THE TASK:
Beginning with the line that holds "gr ← rd_graph g;" in the data below, give again every line through the one that holds "ename ← lift (std_string (e_name ed));", exactly as written.

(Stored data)
···

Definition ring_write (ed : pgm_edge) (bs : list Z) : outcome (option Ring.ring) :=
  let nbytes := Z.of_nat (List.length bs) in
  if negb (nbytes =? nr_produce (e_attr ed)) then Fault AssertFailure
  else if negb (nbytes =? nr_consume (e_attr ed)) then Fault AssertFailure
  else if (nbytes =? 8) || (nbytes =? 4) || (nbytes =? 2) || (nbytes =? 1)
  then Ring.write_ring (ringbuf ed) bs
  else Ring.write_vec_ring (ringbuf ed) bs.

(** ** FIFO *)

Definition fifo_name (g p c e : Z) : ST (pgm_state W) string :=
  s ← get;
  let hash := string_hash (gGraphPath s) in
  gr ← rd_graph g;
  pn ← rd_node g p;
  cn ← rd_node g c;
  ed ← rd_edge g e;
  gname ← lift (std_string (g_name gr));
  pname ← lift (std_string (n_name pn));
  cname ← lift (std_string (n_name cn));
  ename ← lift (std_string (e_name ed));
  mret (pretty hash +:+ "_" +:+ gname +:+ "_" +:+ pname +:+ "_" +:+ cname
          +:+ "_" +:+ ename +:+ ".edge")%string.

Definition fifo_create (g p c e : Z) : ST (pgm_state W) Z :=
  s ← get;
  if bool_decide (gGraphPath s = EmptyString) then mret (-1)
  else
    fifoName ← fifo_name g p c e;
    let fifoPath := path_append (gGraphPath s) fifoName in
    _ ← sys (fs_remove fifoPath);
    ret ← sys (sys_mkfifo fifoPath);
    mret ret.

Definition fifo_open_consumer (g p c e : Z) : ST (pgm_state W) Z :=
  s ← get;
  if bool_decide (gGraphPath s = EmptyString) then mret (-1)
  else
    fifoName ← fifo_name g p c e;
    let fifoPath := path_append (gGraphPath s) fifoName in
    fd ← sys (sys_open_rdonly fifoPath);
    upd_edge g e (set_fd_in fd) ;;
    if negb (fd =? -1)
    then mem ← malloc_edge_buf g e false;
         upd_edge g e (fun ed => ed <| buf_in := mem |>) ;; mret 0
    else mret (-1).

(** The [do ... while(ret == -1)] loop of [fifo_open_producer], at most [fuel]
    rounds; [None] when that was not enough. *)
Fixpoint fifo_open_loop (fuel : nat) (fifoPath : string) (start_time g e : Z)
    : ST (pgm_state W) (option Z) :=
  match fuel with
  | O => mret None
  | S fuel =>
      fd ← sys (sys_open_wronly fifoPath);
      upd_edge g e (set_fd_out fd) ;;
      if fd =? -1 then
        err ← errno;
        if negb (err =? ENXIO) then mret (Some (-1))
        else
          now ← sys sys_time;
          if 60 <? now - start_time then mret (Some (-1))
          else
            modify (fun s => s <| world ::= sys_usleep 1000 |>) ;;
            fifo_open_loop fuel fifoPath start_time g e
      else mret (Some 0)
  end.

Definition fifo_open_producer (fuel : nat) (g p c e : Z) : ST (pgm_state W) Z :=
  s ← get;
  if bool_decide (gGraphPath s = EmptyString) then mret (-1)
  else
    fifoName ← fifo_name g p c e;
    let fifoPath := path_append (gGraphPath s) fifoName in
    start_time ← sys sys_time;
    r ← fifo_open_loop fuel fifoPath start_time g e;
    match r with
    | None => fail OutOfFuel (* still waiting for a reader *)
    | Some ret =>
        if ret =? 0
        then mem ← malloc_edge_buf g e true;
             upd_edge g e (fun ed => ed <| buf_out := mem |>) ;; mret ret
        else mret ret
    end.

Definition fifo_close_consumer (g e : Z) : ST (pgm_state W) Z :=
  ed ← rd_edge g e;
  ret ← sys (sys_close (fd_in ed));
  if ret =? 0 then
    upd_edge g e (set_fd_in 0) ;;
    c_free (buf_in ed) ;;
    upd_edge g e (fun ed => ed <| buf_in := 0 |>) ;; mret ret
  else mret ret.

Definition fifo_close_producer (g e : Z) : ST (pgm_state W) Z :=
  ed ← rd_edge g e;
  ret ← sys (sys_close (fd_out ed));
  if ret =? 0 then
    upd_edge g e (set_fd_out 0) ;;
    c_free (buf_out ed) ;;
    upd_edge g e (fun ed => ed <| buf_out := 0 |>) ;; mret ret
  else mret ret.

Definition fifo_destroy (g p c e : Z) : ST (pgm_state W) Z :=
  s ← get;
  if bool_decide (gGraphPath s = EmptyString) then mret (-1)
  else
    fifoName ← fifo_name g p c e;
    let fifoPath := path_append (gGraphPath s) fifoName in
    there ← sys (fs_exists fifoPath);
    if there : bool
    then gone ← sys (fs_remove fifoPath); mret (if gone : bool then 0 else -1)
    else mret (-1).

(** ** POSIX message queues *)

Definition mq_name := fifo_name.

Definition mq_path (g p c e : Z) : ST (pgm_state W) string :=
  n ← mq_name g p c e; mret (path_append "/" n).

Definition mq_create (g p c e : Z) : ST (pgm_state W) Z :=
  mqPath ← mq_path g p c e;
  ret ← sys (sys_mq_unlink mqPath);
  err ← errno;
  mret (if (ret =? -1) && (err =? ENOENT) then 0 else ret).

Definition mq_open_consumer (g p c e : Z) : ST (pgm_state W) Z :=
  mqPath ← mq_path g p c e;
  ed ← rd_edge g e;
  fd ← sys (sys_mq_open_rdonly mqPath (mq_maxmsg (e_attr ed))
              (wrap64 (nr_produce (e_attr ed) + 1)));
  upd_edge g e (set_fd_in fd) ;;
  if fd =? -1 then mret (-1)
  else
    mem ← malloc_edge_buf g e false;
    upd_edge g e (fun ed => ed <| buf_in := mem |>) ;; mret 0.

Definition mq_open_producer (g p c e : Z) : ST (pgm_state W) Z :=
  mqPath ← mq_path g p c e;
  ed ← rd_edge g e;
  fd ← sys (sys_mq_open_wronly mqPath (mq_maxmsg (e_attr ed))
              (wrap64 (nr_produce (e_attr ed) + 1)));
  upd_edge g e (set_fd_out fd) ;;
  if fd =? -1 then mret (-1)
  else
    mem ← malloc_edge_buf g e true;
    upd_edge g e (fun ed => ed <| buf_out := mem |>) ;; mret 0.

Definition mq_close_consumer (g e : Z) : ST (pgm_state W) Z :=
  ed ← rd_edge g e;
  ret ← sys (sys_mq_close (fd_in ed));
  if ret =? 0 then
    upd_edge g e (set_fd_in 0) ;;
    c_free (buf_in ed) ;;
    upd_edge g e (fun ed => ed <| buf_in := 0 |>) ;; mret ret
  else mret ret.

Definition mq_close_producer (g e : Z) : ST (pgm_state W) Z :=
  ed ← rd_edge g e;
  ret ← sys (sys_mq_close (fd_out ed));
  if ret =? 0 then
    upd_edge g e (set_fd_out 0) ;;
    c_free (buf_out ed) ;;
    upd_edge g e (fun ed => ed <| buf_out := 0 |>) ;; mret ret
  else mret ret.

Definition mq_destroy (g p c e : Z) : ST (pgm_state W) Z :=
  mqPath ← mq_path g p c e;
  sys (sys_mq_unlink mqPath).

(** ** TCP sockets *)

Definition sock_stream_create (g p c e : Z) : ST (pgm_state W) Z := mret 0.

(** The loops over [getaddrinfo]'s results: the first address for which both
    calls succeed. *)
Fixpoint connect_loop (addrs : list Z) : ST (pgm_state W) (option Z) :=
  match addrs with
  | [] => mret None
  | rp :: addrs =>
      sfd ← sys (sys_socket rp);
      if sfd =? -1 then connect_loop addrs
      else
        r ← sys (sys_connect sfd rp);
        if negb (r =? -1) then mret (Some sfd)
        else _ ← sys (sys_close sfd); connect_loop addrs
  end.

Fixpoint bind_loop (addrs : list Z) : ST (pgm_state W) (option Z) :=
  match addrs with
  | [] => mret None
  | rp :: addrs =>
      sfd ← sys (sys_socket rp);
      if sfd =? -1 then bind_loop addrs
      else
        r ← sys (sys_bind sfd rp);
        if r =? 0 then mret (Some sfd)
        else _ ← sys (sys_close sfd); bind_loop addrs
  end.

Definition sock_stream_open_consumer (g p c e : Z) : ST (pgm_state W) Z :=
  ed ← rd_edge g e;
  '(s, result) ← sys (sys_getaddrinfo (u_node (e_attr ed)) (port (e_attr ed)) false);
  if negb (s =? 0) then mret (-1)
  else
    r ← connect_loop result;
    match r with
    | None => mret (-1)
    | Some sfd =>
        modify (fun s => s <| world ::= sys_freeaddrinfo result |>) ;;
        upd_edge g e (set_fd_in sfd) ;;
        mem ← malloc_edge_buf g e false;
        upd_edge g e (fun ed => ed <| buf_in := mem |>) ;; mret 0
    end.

···

RESPONSE AREA:
  gr ← rd_graph g;
  pn ← rd_node g p;
  cn ← rd_node g c;
  ed ← rd_edge g e;
  gname ← lift (std_string (g_name gr));
  pname ← lift (std_string (n_name pn));
  cname ← lift (std_string (n_name cn));
  ename ← lift (std_string (e_name ed));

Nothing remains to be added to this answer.